Der TagThüringens BSW-Chefin liest Sahra Wagenknecht die Leviten
"Ich warne davor, dass meine Partei einer AfD leichtfertig zur Macht verhilft": Thüringens BSW-Chefin Katja Wolf hat Parteigründerin Sahra Wagenknecht für ihren Umgang mit der AfD scharf kritisiert. "Mit der Annäherung an die AfD hat Sahra Wagenknecht eine Grenze überschritten", sagte Wolf der Wochenzeitung "Die Zeit". "Sie geht ja nicht nur inhaltlich auf die extreme Rechte zu, sondern bietet sich ihnen als Machtoption an." Wolf sagte weiter: "Für das BSW kann es keine Verbrüderung mit der AfD geben." Die in Teilen gesichert rechtsextremistische Partei sei "hochgefährlich", sie mache "keine Politik für die kleinen Leute", sondern agiere "rassistisch und frauenfeindlich".

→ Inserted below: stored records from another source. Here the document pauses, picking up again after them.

(** Whatever the remote step does, the call returns: it never throws. *)
Lemma fetchDepartmentsWith_returns remote (w : World) :
  exists result, outcome (fetchDepartmentsWith remote) w = Returned result.
Proof.
  unfold outcome. rewrite fetchDepartmentsWith_start. simpl.
  destruct (isFresh (seen DEPARTMENTS w) (clock w)); [eauto|].
  destruct (remote _) as [[data|message] w1]; eauto.
Qed.

(** The simulated round trip of the script always returns. *)
Lemma mockFetch_returns (elapsed : Z) (w : World) :
  outcome (mockFetch elapsed) w = Returned MOCK_DEPARTMENTS.
Proof. reflexivity. Qed.

(** A successful result carries no error text, so an empty list that comes
    with success is told apart from the empty list of the error result. *)
Lemma fetchDepartmentsWith_success_or_error remote (w : World) (r : FetchResult) :
  outcome (fetchDepartmentsWith remote) w = Returned r ->
  (fetch_success r = true /\ fetch_error r = None)
  \/ (fetch_success r = false /\ fetch_data r = []
      /\ fetch_error r = Some "Unable to load departments. Please try again later.").
Proof.
  unfold outcome. rewrite fetchDepartmentsWith_start. simpl.
  destruct (isFresh (seen DEPARTMENTS w) (clock w)).
  - intros [= <-]. now left.
  - destruct (remote _) as [[data|message] w1]; intros [= <-]; [now left|].
    right. auto.
Qed.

Damit reagierte Wolf auf die Pläne in ihrer Partei, den AfD-Spitzenkandidaten in Sachsen-Anhalt, Ulrich Siegmund, bei einer möglichen Wahl im dritten Wahlgang durch Enthaltung nicht daran zu hindern, Ministerpräsident zu werden. In Sachsen-Anhalt wird am 6. September ein neuer Landtag gewählt, in den Umfragen führt die AfD mit großem Vorsprung. Wagenknecht spricht sich für einen "überparteilichen Ministerpräsidenten" und ein Ende der Brandmauer zur AfD aus. Wolf erteilte auch den Forderungen von Wagenknecht nach Einsetzung einer Expertenregierung in Thüringen eine klare Absage. Das sei "undemokratisch", sagte Wolf, und könne "nicht der richtige Weg für Thüringen sein."